また、ラッカー系塗料の上にウレタン塗料のクリアが塗り重ねられている時、その上にさらにラッカー系塗料を塗ると、「サンドイッチリフティング」という現象が起きてシワができてしまいます。
これはラッカー系塗料の溶剤がウレタンとその下のラッカー系塗料を溶かし、塗装面の境界が緩んで滑るのが原因。
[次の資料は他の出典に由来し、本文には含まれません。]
(** ** snake.getNextStepHeadPoint *)

Lemma nextStep_up (sn : snake.t) (firstPoint : Point) (rest : list Point) :
  snake.body sn = firstPoint :: rest ->
  snake.direction sn = "up" ->
  snake.getNextStepHeadPoint sn =
    Ok (Some {| x := x firstPoint;
                y := if y firstPoint =? 0 then snake.maxY sn else y firstPoint - 1 |}).
Proof.
  intros Hb Hd. unfold snake.getNextStepHeadPoint. rewrite Hb, Hd. simpl.
  destruct (y firstPoint =? 0); reflexivity.
Qed.

Lemma nextStep_right (sn : snake.t) (firstPoint : Point) (rest : list Point) :
  snake.body sn = firstPoint :: rest ->
  snake.direction sn = "right" ->
  snake.getNextStepHeadPoint sn =
    Ok (Some {| x := if x firstPoint =? snake.maxX sn then 0 else x firstPoint + 1;
                y := y firstPoint |}).
Proof.
  intros Hb Hd. unfold snake.getNextStepHeadPoint. rewrite Hb, Hd. simpl.
  destruct (x firstPoint =? snake.maxX sn); reflexivity.
Qed.

Lemma nextStep_down (sn : snake.t) (firstPoint : Point) (rest : list Point) :
  snake.body sn = firstPoint :: rest ->
  snake.direction sn = "down" ->
  snake.getNextStepHeadPoint sn =
    Ok (Some {| x := x firstPoint;
                y := if y firstPoint =? snake.maxY sn then 0 else y firstPoint + 1 |}).
Proof.
  intros Hb Hd. unfold snake.getNextStepHeadPoint. rewrite Hb, Hd. simpl.
  destruct (y firstPoint =? snake.maxY sn); reflexivity.
Qed.

Lemma nextStep_left (sn : snake.t) (firstPoint : Point) (rest : list Point) :
  snake.body sn = firstPoint :: rest ->
  snake.direction sn = "left" ->
  snake.getNextStepHeadPoint sn =
    Ok (Some {| x := if x firstPoint =? 0 then snake.maxX sn else x firstPoint - 1;
                y := y firstPoint |}).
Proof.
  intros Hb Hd. unfold snake.getNextStepHeadPoint. rewrite Hb, Hd. simpl.
  destruct (x firstPoint =? 0); reflexivity.
Qed.

(** The next head point is defined exactly for a snake with a head and one of
    the four directions, and then it is the head moved by the direction. *)
Lemma nextStep_defined (sn : snake.t) (p : Point) :
  snake.getNextStepHeadPoint sn = Ok (Some p) ->
  exists firstPoint rest,
    snake.body sn = firstPoint :: rest /\
    In (snake.direction sn) ["up"; "right"; "down"; "left"].
Proof.
  unfold snake.getNextStepHeadPoint. intro H.
  destruct (snake.body sn) as [| firstPoint rest].
  - repeat match type of H with
           | context [String.eqb ?a ?b] => destruct (String.eqb a b)
           end; discriminate H.
  - exists firstPoint, rest. split; [reflexivity |]. simpl.
    destruct (String.eqb_spec (snake.direction sn) "up") as [-> | _]; [tauto |].
    destruct (String.eqb_spec (snake.direction sn) "right") as [-> | _]; [tauto |].
    destruct (String.eqb_spec (snake.direction sn) "down") as [-> | _]; [tauto |].
    destruct (String.eqb_spec (snake.direction sn) "left") as [-> | _]; [tauto |].
    discriminate H.
Qed.

(** C5.  For a snake with head [(x, y)] the next head point wraps on both
    axes: right from [x = maxX] gives [x = 0], left from [x = 0] gives
    [x = maxX], up from [y = 0] gives [y = maxY], down from [y = maxY] gives
    [y = 0]; away from that edge the moved coordinate changes by exactly 1;
    the other coordinate never changes; and a head inside the bounds stays
    inside them. *)
Theorem getNextStepHeadPoint_wraps :
  forall (sn : snake.t) (firstPoint : Point) (rest : list Point),
    snake.body sn = firstPoint :: rest ->
    (snake.direction sn = "right" ->
       (x firstPoint = snake.maxX sn ->
          snake.getNextStepHeadPoint sn = Ok (Some {| x := 0; y := y firstPoint |}))
       /\ (x firstPoint <> snake.maxX sn ->
             snake.getNextStepHeadPoint sn =
               Ok (Some {| x := x firstPoint + 1; y := y firstPoint |})))
    /\ (snake.direction sn = "left" ->
          (x firstPoint = 0 ->
             snake.getNextStepHeadPoint sn =
               Ok (Some {| x := snake.maxX sn; y := y firstPoint |}))
          /\ (x firstPoint <> 0 ->
                snake.getNextStepHeadPoint sn =
                  Ok (Some {| x := x firstPoint - 1; y := y firstPoint |})))
    /\ (snake.direction sn = "up" ->
          (y firstPoint = 0 ->
             snake.getNextStepHeadPoint sn =
               Ok (Some {| x := x firstPoint; y := snake.maxY sn |}))
          /\ (y firstPoint <> 0 ->
                snake.getNextStepHeadPoint sn =
                  Ok (Some {| x := x firstPoint; y := y firstPoint - 1 |})))
    /\ (snake.direction sn = "down" ->
          (y firstPoint = snake.maxY sn ->
             snake.getNextStepHeadPoint sn = Ok (Some {| x := x firstPoint; y := 0 |}))
          /\ (y firstPoint <> snake.maxY sn ->
                snake.getNextStepHeadPoint sn =
                  Ok (Some {| x := x firstPoint; y := y firstPoint + 1 |})))
    /\ (In (snake.direction sn) ["up"; "right"; "down"; "left"] ->
        0 <= x firstPoint <= snake.maxX sn ->
        0 <= y firstPoint <= snake.maxY sn ->
        exists p,
          snake.getNextStepHeadPoint sn = Ok (Some p)
          /\ 0 <= x p <= snake.maxX sn /\ 0 <= y p <= snake.maxY sn).
Proof.
  intros sn firstPoint rest Hb.
  split; [| split; [| split; [| split]]].
  - intro Hd. rewrite (nextStep_right sn firstPoint rest Hb Hd).
    destruct (Z.eqb_spec (x firstPoint) (snake.maxX sn)); split; intro;
      (reflexivity || contradiction).
  - intro Hd. rewrite (nextStep_left sn firstPoint rest Hb Hd).
    destruct (Z.eqb_spec (x firstPoint) 0); split; intro;
      (reflexivity || contradiction).
  - intro Hd. rewrite (nextStep_up sn firstPoint rest Hb Hd).
    destruct (Z.eqb_spec (y firstPoint) 0); split; intro;
      (reflexivity || contradiction).
  - intro Hd. rewrite (nextStep_down sn firstPoint rest Hb Hd).
    destruct (Z.eqb_spec (y firstPoint) (snake.maxY sn)); split; intro;
      (reflexivity || contradiction).
  - intros Hd Hx Hy. simpl in Hd.
    destruct Hd as [Hd | [Hd | [Hd | [Hd | []]]]]; symmetry in Hd.
    + rewrite (nextStep_up sn firstPoint rest Hb Hd). eexists. split; [reflexivity |].
      simpl. destruct (Z.eqb_spec (y firstPoint) 0); lia.
    + rewrite (nextStep_right sn firstPoint rest Hb Hd). eexists. split; [reflexivity |].
      simpl. destruct (Z.eqb_spec (x firstPoint) (snake.maxX sn)); lia.
    + rewrite (nextStep_down sn firstPoint rest Hb Hd). eexists. split; [reflexivity |].
      simpl. destruct (Z.eqb_spec (y firstPoint) (snake.maxY sn)); lia.
    + rewrite (nextStep_left sn firstPoint rest Hb Hd). eexists. split; [reflexivity |].
      simpl. destruct (Z.eqb_spec (x firstPoint) 0); lia.
Qed.

Lemma getNextStepHeadPoint_wraps_witness :
  snake.body atRightEdge = {| x := 20; y := 7 |} :: [ {| x := 19; y := 7 |} ]
  /\ snake.getNextStepHeadPoint atRightEdge = Ok (Some {| x := 0; y := 7 |}).
Proof.
  split; [reflexivity |].
  exact (proj1 (proj1 (getNextStepHeadPoint_wraps atRightEdge
                         {| x := 20; y := 7 |} [ {| x := 19; y := 7 |} ] eq_refl)
                  eq_refl) eq_refl).
Defined.

(** ** game.getRandomFreeCoordinates *)

Lemma exclude_In (g : game.t) (p : Point) :
  In p (game.exclude g) <->
  game.food g = Some p \/ In p (snake.body (game.snake g)).
Proof.
  unfold game.exclude, food.getCoordinates, snake.getBody.
  destruct (game.food g) as [foodPoint |]; simpl.
  - split; (intros [H | H]; [left; congruence | right; exact H]).
  - split; [intro H; right; exact H | intros [H | H]; [discriminate H | exact H]].
Qed.

Lemma getRandomFreeCoordinates_Ok (g : game.t) (p : Point) (g' : game.t) :
  game.getRandomFreeCoordinates g = Ok (p, g') <->
  exists rest,
    game.sample (game.exclude g) (colsCount (game.config g))
      (rowsCount (game.config g)) (game.randoms g) = Ok (p, rest)
    /\ g' = game.setRandoms g rest.
Proof.
  unfold game.getRandomFreeCoordinates, config.getColsCount, config.getRowsCount.
  destruct (game.sample _ _ _ _) as [[q rest] | e]; simpl; split.
  - intro H. injection H as -> <-. exists rest. split; reflexivity.
  - intros [rest' [H ->]]. injection H as -> ->. reflexivity.
  - discriminate.
  - intros [rest' [H _]]. discriminate H.
Qed.

(** C9.  Whenever the search for a free coordinate returns, for any body, any
    food and any supply of random values, the returned point is no point of
    the snake body: [snake.isOnPoint] is false of it and it differs from every
    segment. *)
Theorem getRandomFreeCoordinates_avoids_snake :
  forall (g : game.t) (p : Point) (g' : game.t),
    game.getRandomFreeCoordinates g = Ok (p, g') ->
    snake.isOnPoint (game.snake g) (Some p) = Ok false
    /\ forall segment, In segment (snake.getBody (game.snake g)) -> p <> segment.
Proof.
  intros g p g' H.
  apply getRandomFreeCoordinates_Ok in H. destruct H as [rest [H _]].
  apply sample_free in H.
  assert (Hbody : ~ In p (snake.body (game.snake g))).
  { intro Hin. apply H, exclude_In. right. exact Hin. }
  split.
  - apply isOnPoint_false. exact Hbody.
  - intros segment Hseg ->. exact (Hbody Hseg).
Qed.

Lemma getRandomFreeCoordinates_avoids_snake_witness :
  game.getRandomFreeCoordinates aboutToEat =
    Ok ({| x := 3; y := 4 |}, game.setRandoms aboutToEat [])
  /\ snake.isOnPoint (game.snake aboutToEat) (Some {| x := 3; y := 4 |}) = Ok false.
Proof.
  assert (H : game.getRandomFreeCoordinates aboutToEat =
              Ok ({| x := 3; y := 4 |}, game.setRandoms aboutToEat []))
    by (vm_compute; reflexivity).
  split; [exact H |].
  exact (proj1 (getRandomFreeCoordinates_avoids_snake aboutToEat _ _ H)).
Defined.

(** ** game.finish, game.stop, game.play *)

Lemma clearInterval_frame (g : game.t) (id : option nat) :
  game.config (game.clearInterval g id) = game.config g
  /\ game.snake (game.clearInterval g id) = game.snake g
  /\ game.food (game.clearInterval g id) = game.food g
  /\ game.status (game.clearInterval g id) = game.status g
  /\ game.score (game.clearInterval g id) = game.score g
  /\ game.tickInterval (game.clearInterval g id) = game.tickInterval g
  /\ game.nextInterval (game.clearInterval g id) = game.nextInterval g
  /\ game.randoms (game.clearInterval g id) = game.randoms g.
Proof. destruct id; simpl; repeat split; reflexivity. Qed.

Lemma finish_frame (g : game.t) :
  game.config (game.finish g) = game.config g
  /\ game.snake (game.finish g) = game.snake g
  /\ game.food (game.finish g) = game.food g
  /\ game.score (game.finish g) = game.score g
  /\ game.randoms (game.finish g) = game.randoms g
  /\ game.status (game.finish g) = "finished".
Proof.
  unfold game.finish. simpl. destruct (game.tickInterval g); simpl;
    repeat split; reflexivity.
Qed.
ツルツルなのか溶けているのかの違いはありますが、この場合も表面が乾いて縮もうとする力を押しとどめられず、シワができてしまいます。
一瞬このサンドイッチリフティングが起こったのかなとも思ったんですが、Mr.サーフェイサーの溶剤はそこまで強くないはずなのでたぶん違います。
いずれにしても、シワができてしまったのは事実なので補修しなくてはなりません。
ザラザラがなくなるまで磨きます
失敗しちゃったところをやり直す前に、まずは全体のヤスリがけをしてしまいます。サーフェイサーを塗ったところは表面に凹凸がありザラザラなので、全体を紙ヤスリで磨いて滑らかにしていきます。
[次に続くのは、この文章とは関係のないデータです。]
(** [sort27b]: the complete 147-comparator network, stage by stage. *)
Definition sort27b_net : network :=
  [(0,1); (2,3); (4,5); (6,7); (8,9); (10,11); (12,14); (15,16); (17,18);
   (19,20); (21,22); (23,24); (25,26);
   (0,2); (1,3); (4,6); (5,7); (8,10); (9,11); (12,13); (15,17); (16,18);
   (19,21); (20,22); (23,25); (24,26);
   (0,23); (1,24); (2,25); (3,26); (4,8); (5,9); (6,10); (7,11); (13,14);
   (15,19); (16,20); (17,21); (18,22);
   (0,4); (1,6); (2,19); (3,20); (5,13); (9,21); (11,14); (12,16); (17,23);
   (18,24); (22,26);
   (5,17); (6,16); (7,22); (9,25); (10,24); (12,15); (13,20); (14,26);
   (1,12); (4,15); (7,23); (10,19); (11,16); (13,18); (20,24); (22,25);
   (0,1); (6,12); (8,11); (9,15); (10,17); (14,24); (16,21); (18,19);
   (1,4); (2,8); (3,11); (12,15); (14,20); (16,22); (21,25);
   (2,5); (3,17); (8,13); (11,23); (21,22); (24,25);
   (1,2); (3,10); (5,6); (7,13); (11,15); (14,21); (18,23); (20,22);
   (4,5); (6,9); (7,8); (13,17); (14,16); (19,23); (22,24);
   (2,4); (3,6); (5,7); (8,12); (9,10); (11,13); (14,18); (15,17); (16,19);
   (21,23);
   (3,5); (6,8); (7,9); (10,12); (11,14); (13,16); (15,18); (17,19);
   (20,21); (22,23);
   (5,6); (8,11); (9,10); (12,14); (13,15); (17,18); (19,21);
   (4,5); (6,7); (8,9); (10,11); (12,13); (14,15); (16,17); (18,20);
   (21,22);
   (3,4); (5,6); (7,8); (9,10); (11,12); (13,14); (15,16); (17,18);
   (19,20)]%nat.
Definition sort27b (d : list Z) : list Z := run_net sort27b_net d.

(** [sort_doubles(values, count)], on the array [values] of length [count]. *)
Definition sort_doubles (values : list Z) (count : nat) : list Z :=
  if (count <=? 1)%nat then values
  else match count with
       | 2%nat => SWAP 0 1 values
       | 3%nat => sort3 values
       | 4%nat => sort4 values
       | 9%nat => sort9 values
       | 25%nat => sort25 values
       | 27%nat => sort27 values
       | _ => if (count <? 40)%nat then insertion_sort values count
              else qsort values
       end.

End Sorting.

(* ------------------------------------------------------------------ *)
(** ** src/src/ftools/sorting.c *)

Module FtoolsSorting.

Definition sort3_net : network := [(0,1); (1,2); (0,1)]%nat.
Definition sort3 (d : list Z) : list Z := run_net sort3_net d.

Definition sort9_net : network := Sorting.sort9_net.
Definition sort9 (d : list Z) : list Z := run_net sort9_net d.

(** Stage 3 of sort27: the fixed merge sequence. *)
Definition sort27_merge_net : network :=
  [(0,9); (1,10); (2,11); (3,12); (4,13); (5,14); (6,15); (7,16); (8,17);
   (9,18); (10,19); (11,20); (12,21); (13,22); (14,23); (15,24); (16,25); (17,26);
   (0,9); (1,10); (2,11); (3,12); (4,13); (5,14); (6,15); (7,16); (8,17);
   (1,9); (2,10); (3,11); (4,12); (5,13); (6,14); (7,15); (8,16);
   (10,18); (11,19); (12,20); (13,21); (14,22); (15,23); (16,24); (17,25);
   (2,9); (3,10); (4,11); (5,12); (6,13); (7,14); (8,15);
   (11,18); (12,19); (13,20); (14,21); (15,22); (16,23); (17,24);
   (3,9); (4,10); (5,11); (6,12); (7,13); (8,14);
   (12,18); (13,19); (14,20); (15,21); (16,22); (17,23);
   (4,9); (5,10); (6,11); (7,12); (8,13);
   (13,18); (14,19); (15,20); (16,21); (17,22);
   (5,9); (6,10); (7,11); (8,12);
   (14,18); (15,19); (16,20); (17,21);
   (6,9); (7,10); (8,11); (15,18); (16,19); (17,20);
   (7,9); (8,10); (16,18); (17,19);
   (8,9); (17,18)]%nat.

(** The pure 27-element network: nine sort3, three sort9, then the merge. *)
Definition sort27_net : network :=
  concat (map (fun k => shift (3 * k) sort3_net) (seq 0 9)) ++
  concat (map (fun k => shift (9 * k) sort9_net) (seq 0 3)) ++
  sort27_merge_net.
Definition sort27 (d : list Z) : list Z := run_net sort27_net d.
使った紙ヤスリは#400よりさらに細かい#800。500番のサーフェイサーは傷を埋めるのが主な目的なので、傷部分以外のサーフェイサーは磨いてなくなっちゃっても構いません。磨いては指でスーッと撫でて確認するのを繰り返し、ザラザラを感じなくなるまで磨きます。
磨いていくと傷のところだけサーフェイサーが残り、きっちり傷を埋めてくれているのがわかります。せっかく塗ったのにちょっともったいないですけどね。
シワになったところはやり直します
この調子で全体に#800の紙ヤスリをかけ、シワになってしまったサーフェイサーは#400の紙ヤスリでしっかり磨いて完全に除去しました。
今度はそのあとも磨き続けて足付けは完璧。
この状態で1000番のサーフェイサーを吹き付けちゃってもよかったんですけど、ここでまた手を抜いてやり直しになったらめんどくさいので、ちゃんと処理をします。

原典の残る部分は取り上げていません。